• Exercise aim: Your answer is the lines below, exactly, from the one that contains "(** On valid" through the one that contains "destruct (decide (m_Role", both included.
..........
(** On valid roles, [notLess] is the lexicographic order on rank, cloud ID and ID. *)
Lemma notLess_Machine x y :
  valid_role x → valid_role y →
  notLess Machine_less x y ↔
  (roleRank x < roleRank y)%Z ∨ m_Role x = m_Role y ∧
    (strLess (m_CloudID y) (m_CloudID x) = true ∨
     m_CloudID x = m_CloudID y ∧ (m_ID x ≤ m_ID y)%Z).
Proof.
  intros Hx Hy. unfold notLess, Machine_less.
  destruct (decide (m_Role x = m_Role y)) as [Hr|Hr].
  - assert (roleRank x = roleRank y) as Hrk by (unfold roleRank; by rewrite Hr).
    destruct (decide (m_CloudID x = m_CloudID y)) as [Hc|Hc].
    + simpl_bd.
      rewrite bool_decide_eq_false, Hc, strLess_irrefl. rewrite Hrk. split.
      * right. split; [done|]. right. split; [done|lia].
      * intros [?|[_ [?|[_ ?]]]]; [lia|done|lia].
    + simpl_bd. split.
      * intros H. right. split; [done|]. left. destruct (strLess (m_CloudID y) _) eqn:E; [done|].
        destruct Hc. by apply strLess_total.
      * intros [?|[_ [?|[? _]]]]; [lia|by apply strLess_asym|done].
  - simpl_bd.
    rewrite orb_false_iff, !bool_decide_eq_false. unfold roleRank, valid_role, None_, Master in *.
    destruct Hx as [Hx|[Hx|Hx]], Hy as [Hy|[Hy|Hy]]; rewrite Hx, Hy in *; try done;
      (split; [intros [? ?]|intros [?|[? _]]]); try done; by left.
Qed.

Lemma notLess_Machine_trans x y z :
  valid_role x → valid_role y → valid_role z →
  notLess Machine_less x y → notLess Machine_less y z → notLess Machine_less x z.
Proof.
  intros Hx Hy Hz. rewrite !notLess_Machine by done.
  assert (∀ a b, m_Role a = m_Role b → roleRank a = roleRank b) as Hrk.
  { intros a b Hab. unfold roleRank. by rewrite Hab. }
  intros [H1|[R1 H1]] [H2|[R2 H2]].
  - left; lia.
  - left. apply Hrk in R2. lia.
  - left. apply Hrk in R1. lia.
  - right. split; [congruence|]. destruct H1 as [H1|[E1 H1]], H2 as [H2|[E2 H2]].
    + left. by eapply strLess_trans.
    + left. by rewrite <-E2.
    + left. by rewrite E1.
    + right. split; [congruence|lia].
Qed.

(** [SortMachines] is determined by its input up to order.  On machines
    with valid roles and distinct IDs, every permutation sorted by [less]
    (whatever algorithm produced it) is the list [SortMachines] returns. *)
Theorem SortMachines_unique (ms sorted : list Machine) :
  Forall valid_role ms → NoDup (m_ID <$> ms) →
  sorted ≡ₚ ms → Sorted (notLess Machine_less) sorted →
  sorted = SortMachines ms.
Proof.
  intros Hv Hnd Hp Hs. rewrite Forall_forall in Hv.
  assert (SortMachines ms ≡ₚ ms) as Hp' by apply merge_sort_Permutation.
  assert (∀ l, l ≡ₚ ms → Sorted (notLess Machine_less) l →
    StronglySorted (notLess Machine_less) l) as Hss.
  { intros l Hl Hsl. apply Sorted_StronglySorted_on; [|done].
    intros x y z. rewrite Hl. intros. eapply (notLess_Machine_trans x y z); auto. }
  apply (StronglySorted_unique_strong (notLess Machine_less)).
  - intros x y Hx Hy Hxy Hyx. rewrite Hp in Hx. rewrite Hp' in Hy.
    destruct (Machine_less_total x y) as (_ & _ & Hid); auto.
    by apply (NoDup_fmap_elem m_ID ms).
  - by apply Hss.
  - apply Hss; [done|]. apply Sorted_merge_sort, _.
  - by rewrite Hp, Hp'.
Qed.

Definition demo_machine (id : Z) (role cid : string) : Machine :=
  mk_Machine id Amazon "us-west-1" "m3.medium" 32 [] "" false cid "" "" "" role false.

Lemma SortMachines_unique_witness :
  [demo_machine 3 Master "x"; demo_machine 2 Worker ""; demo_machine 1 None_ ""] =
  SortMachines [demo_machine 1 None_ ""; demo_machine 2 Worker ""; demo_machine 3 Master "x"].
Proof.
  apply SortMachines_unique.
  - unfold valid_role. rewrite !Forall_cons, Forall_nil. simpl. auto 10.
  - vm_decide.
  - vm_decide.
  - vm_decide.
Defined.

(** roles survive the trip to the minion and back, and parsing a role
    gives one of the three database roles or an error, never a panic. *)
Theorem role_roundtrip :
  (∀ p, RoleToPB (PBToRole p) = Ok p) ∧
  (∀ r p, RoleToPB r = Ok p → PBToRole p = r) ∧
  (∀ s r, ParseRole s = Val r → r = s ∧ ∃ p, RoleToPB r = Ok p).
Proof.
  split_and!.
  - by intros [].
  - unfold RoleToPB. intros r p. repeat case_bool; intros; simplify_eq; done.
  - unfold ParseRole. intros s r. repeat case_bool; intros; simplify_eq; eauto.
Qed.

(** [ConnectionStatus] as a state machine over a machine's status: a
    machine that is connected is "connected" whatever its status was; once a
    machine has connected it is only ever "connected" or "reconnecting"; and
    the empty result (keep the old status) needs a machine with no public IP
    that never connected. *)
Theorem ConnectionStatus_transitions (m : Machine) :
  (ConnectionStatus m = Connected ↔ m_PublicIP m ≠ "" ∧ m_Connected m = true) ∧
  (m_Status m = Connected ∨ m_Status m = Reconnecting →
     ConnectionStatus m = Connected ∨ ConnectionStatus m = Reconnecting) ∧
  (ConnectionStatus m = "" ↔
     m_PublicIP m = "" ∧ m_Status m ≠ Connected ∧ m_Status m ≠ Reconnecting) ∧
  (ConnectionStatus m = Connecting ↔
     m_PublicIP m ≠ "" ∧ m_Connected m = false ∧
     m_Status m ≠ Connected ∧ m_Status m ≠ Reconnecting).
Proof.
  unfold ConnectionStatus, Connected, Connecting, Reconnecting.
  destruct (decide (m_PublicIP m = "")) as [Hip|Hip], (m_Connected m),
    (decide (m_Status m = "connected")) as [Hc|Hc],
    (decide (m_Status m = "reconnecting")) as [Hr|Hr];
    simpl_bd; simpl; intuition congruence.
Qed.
..........
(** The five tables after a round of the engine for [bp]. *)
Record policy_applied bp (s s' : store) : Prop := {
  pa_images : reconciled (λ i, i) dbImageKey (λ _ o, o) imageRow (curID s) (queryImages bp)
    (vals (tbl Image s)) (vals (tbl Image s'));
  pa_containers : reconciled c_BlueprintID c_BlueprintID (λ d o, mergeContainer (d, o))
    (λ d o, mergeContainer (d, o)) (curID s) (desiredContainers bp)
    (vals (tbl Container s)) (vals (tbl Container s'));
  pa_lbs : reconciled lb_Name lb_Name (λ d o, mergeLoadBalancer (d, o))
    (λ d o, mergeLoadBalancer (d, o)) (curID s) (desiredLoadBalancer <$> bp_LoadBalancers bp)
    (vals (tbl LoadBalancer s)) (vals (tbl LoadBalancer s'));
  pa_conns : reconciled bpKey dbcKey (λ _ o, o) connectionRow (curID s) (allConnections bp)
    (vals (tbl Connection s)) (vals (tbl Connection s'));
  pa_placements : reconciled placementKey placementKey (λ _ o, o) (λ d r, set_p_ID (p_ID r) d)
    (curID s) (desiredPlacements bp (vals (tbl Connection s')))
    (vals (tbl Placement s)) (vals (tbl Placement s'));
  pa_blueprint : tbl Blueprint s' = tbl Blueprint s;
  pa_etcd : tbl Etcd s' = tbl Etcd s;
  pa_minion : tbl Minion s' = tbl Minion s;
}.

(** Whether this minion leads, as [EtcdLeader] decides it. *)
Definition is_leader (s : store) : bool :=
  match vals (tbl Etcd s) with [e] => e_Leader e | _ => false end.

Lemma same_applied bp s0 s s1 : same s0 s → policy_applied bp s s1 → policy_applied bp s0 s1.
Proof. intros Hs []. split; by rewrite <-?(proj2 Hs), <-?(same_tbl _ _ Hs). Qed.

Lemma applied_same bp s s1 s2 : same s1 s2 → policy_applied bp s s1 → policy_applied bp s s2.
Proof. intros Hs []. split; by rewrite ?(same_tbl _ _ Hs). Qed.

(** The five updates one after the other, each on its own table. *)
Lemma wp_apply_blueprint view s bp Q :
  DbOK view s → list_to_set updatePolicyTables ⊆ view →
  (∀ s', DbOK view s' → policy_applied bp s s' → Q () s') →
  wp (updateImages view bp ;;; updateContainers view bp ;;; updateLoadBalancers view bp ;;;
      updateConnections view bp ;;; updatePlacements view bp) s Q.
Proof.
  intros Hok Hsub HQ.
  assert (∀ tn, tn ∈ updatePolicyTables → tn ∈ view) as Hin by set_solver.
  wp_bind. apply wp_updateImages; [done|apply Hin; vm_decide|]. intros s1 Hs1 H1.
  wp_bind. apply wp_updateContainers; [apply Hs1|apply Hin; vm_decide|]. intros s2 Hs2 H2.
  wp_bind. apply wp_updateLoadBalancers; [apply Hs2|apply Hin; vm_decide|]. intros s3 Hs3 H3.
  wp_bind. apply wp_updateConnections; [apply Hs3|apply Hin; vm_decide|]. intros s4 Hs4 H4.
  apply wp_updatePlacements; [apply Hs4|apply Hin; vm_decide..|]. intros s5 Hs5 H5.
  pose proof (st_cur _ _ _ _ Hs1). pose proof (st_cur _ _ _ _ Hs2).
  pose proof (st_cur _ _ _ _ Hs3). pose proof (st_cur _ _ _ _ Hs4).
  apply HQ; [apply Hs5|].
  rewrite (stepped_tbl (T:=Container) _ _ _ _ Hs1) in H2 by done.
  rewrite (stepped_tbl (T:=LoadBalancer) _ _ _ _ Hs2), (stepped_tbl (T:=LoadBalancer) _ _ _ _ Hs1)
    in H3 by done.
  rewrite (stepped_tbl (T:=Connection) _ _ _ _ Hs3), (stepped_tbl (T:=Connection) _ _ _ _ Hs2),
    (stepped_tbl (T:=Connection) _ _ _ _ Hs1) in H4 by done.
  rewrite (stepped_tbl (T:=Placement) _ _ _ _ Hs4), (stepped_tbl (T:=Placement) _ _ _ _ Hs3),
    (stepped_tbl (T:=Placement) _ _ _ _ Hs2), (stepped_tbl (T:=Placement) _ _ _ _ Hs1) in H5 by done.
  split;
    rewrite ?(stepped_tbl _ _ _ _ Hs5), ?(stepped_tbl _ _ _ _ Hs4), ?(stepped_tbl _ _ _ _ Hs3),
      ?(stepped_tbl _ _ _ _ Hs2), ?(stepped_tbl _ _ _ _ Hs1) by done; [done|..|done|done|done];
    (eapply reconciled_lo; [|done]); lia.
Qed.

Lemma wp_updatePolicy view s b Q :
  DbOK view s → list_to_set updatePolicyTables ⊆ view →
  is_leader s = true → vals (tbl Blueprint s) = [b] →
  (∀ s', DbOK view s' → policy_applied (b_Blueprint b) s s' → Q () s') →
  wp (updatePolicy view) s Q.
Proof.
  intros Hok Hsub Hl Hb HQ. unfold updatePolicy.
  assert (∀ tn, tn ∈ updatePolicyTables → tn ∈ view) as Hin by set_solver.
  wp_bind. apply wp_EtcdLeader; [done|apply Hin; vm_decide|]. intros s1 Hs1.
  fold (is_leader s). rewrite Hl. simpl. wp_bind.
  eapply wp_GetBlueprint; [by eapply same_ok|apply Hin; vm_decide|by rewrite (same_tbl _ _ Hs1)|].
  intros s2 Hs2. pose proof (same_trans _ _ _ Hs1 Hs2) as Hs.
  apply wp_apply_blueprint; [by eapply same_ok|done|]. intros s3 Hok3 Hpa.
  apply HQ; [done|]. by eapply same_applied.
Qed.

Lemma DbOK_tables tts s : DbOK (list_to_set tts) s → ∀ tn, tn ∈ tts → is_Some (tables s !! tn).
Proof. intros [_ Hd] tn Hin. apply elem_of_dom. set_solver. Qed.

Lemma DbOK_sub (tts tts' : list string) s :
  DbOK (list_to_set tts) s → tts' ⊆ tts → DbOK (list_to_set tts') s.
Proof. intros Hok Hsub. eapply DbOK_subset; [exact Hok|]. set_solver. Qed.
..........
• Result for this exercise:
(** On valid roles, [notLess] is the lexicographic order on rank, cloud ID and ID. *)
Lemma notLess_Machine x y :
  valid_role x → valid_role y →
  notLess Machine_less x y ↔
  (roleRank x < roleRank y)%Z ∨ m_Role x = m_Role y ∧
    (strLess (m_CloudID y) (m_CloudID x) = true ∨
     m_CloudID x = m_CloudID y ∧ (m_ID x ≤ m_ID y)%Z).
Proof.
  intros Hx Hy. unfold notLess, Machine_less.
  destruct (decide (m_Role x = m_Role y)) as [Hr|Hr].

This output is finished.